What is schistosomiasis?
Schistosomiasis is a disease that is caused by parasites (genus Schistosoma) that enter humans by attaching to the skin, penetrating it, and then migrating through the venous system to the portal veins where the parasites produce eggs and eventually, the symptoms of acute or chronic disease (for example, fever, abdominal discomfort, blood in stools).

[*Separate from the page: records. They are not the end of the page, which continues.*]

(** Modelled from the spec: [min_size] is declared in misc.hh, which is not
    among the sources.  The description of [zip] says the limit is computed
    once "as the minimum of all container lengths". *)
Fixpoint min_size (A : container) (As : list container) :
    tuple carrier (A :: As) → Z :=
  match As with
  | [] => λ args, size args.1
  | B :: Bs => λ args, Z.min (size args.1) (min_size B Bs args.2)
  end.

(** ** template <typename ...Args> class zip *)

Module zip.

(** Objects live in a store; a reference is the address of its referent. *)
Abbreviation addr := positive (only parsing).

Module Iterator.

(** [arrays_] is the reference member [const array_t&]: the address of
    the reference tuple of the [zip] the cursor was made from. *)
Record t : Type := mk { arrays_ : addr; i_ : Z }.

(** Iterator(const array_t& arrays) : arrays_(arrays), i_(0) *)
Definition ctor1 (arrays : addr) : t := mk arrays 0.

(** Iterator(const array_t& arrays, const std::size_t i) *)
Definition ctor (arrays : addr) (i : Z) : t := mk arrays i.

(** bool operator!=(const Iterator& iter)
    { return i_ != iter.i_ || &arrays_ != &iter.arrays_; } *)
Definition op_ne (this iter : t) : bool :=
  negb (i_ this =? i_ iter) || negb (arrays_ this =? arrays_ iter)%positive.

(** Iterator& operator++() { i_++; return *this; } *)
Definition op_incr (this : t) : t := mk (arrays_ this) (wrap (i_ this + 1)).

End Iterator.

Section zip.

(** [Args...] is [A, As...]: the static_assert of [get] rules out an
    empty pack, and [N = sizeof...(Args)]. *)
Context {A : container} {As : list container}.

(** using array_t = std::tuple<const Args&...>;  the containers are
    read only, a reference to one is modelled by its value. *)
Definition array_t : Type := tuple carrier (A :: As).

(** using tuple_t = std::tuple<typename Args::value_type...>; *)
Definition tuple_t : Type := tuple value_type (A :: As).

(** The data members [arrays_] and [max_]. *)
Record t : Type := mk { arrays_ : array_t; max_ : Z }.

(** The address of the member [arrays_] of the object at [this]. *)
Definition addr_of_arrays_ (this : addr) : addr := this.

(** zip(const Args&... args) : arrays_(args...), max_(min_size(args...)) *)
Definition ctor (this : addr) (args : array_t) : method (gmap addr t) unit :=
  λ σ, Ok ((), <[this := mk args (min_size A As args)]> σ).

(** auto begin() { return Iterator<sizeof...(Args)>(arrays_, 0); } *)
Definition begin (this : addr) : method (gmap addr t) Iterator.t := λ σ,
  match σ !! this with
  | Some _ => Ok (Iterator.ctor (addr_of_arrays_ this) 0, σ)
  | None => Undefined
  end.

(** auto end() { return Iterator<sizeof...(Args)>(arrays_, max_); } *)
Definition end_ (this : addr) : method (gmap addr t) Iterator.t := λ σ,
  match σ !! this with
  | Some z => Ok (Iterator.ctor (addr_of_arrays_ this) (max_ z), σ)
  | None => Undefined
  end.

End zip.

Arguments t : clear implicits.

(** The members [get] and [operator*] of [zip::Iterator] follow the data
    members of [zip], which they read through the reference [arrays_]. *)

(** template <std::size_t M> auto get(): the components [M .. N-1] of the
    result, read from the components [M .. N-1] of [arrays_]; [B, Bs...]
    are the types at those positions, and [M == N - 1] when [Bs] is empty. *)
Fixpoint get (B : container) (Bs : list container) :
    tuple carrier (B :: Bs) → Z → option (tuple value_type (B :: Bs)) :=
  match Bs with
  | [] => λ arrays i,
      x ← subscript arrays.1 i;
      Some (make_tuple (F := value_type) x)
  | C :: Cs => λ arrays i,
      x ← subscript arrays.1 i;
      rest ← get C Cs arrays.2 i;
      Some (tuple_cat (make_tuple (F := value_type) x) rest)
  end.

Section iteration.

Context {A : container} {As : list container}.

(** tuple_t operator*() { return get<0>(); } *)
Definition op_deref (this : Iterator.t) : method (gmap addr (t A As)) tuple_t :=
  λ σ,
  match σ !! Iterator.arrays_ this with
  | Some z =>
      match get A As (arrays_ z) (Iterator.i_ this) with
      | Some x => Ok (x, σ)
      | None => Undefined
      end
  | None => Undefined
  end.
(** * Threadiverse crawler: a shallow embedding and its verified properties

    The development follows the crawler source: the string helpers
    ([normalizeInstance], [isSupportedSoftware]), the recency window of
    [utils/date.ts], the response shapes (zod schemas), the request handler
    with its dispatcher, the snapshot writer and the timers of [crawl()].

    JavaScript strings are modelled as [string], read as sequences of code
    units below 256; numbers that the crawler compares (user counts,
    millisecond instants) are integers in [Z]. *)

From Stdlib Require Import ZArith Lia Bool List Ascii String Permutation Sorted.
From stdpp Require Import base decidable gmap strings.
Import ListNotations.

Local Open Scope Z_scope.
Set Warnings "-register-all".

(** ** JavaScript string primitives *)

Module JsString.

(** [String.prototype.trim] strips WhiteSpace and LineTerminator code
    points; below 256 these are TAB, LF, VT, FF, CR, SP and NBSP. *)
Definition isWhiteSpace (c : ascii) : bool :=
  let n := nat_of_ascii c in
  ((9 <=? n) && (n <=? 13))%nat || (n =? 32)%nat || (n =? 160)%nat.

Definition isSlash (c : ascii) : bool := Ascii.eqb c "/"%char.

Fixpoint dropLeading (p : ascii -> bool) (s : string) : string :=
  match s with
  | EmptyString => EmptyString
  | String c r => if p c then dropLeading p r else s
  end.

(** Removes the longest suffix whose characters all satisfy [p]. *)
Fixpoint dropTrailing (p : ascii -> bool) (s : string) : string :=
  match s with
  | EmptyString => EmptyString
  | String c r =>
      match dropTrailing p r with
      | EmptyString => if p c then EmptyString else String c EmptyString
      | r' => String c r'
      end
  end.

Definition trim (s : string) : string :=
  dropTrailing isWhiteSpace (dropLeading isWhiteSpace s).

Definition startsWith (s p : string) : bool := String.prefix p s.

Fixpoint lastChar (s : string) : option ascii :=
  match s with
  | EmptyString => None
  | String c EmptyString => Some c
  | String _ r => lastChar r
  end.

Definition endsWithChar (p : ascii -> bool) (s : string) : bool :=
  match lastChar s with
  | Some c => p c
  | None => false
  end.

Fixpoint anyChar (p : ascii -> bool) (s : string) : bool :=
  match s with
  | EmptyString => false
  | String c r => p c || anyChar p r
  end.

This disease is also known as bilharziasis, bilharzia, bilharziosis, and snail fever or, in the acute form, Katayama fever. Theodore Bilharz identified the parasite Schistosoma hematobium in Egypt in 1851. Schistosomiasis is the second most prevalent tropical disease in the world; malaria is the first. The disease is found mainly in developing countries in Africa, Asia, South America, the Middle East, and the Caribbean. In the U.S., it is diagnosed in tourists who have visited these developing countries and in visitors from these countries, or from lab accidents. More than 200,000 people die each year in Sub-Saharan Africa from this infection. The type of snail that is part of the parasite's life cycle (see below) is not endemic to U.S. freshwater sources, so the disease is not endemic in the U.S.
In 2014, a new outbreak occurred in Corsica, France in people swimming in the Cavu River. This is the first reported locally acquired Schistosoma infection in France.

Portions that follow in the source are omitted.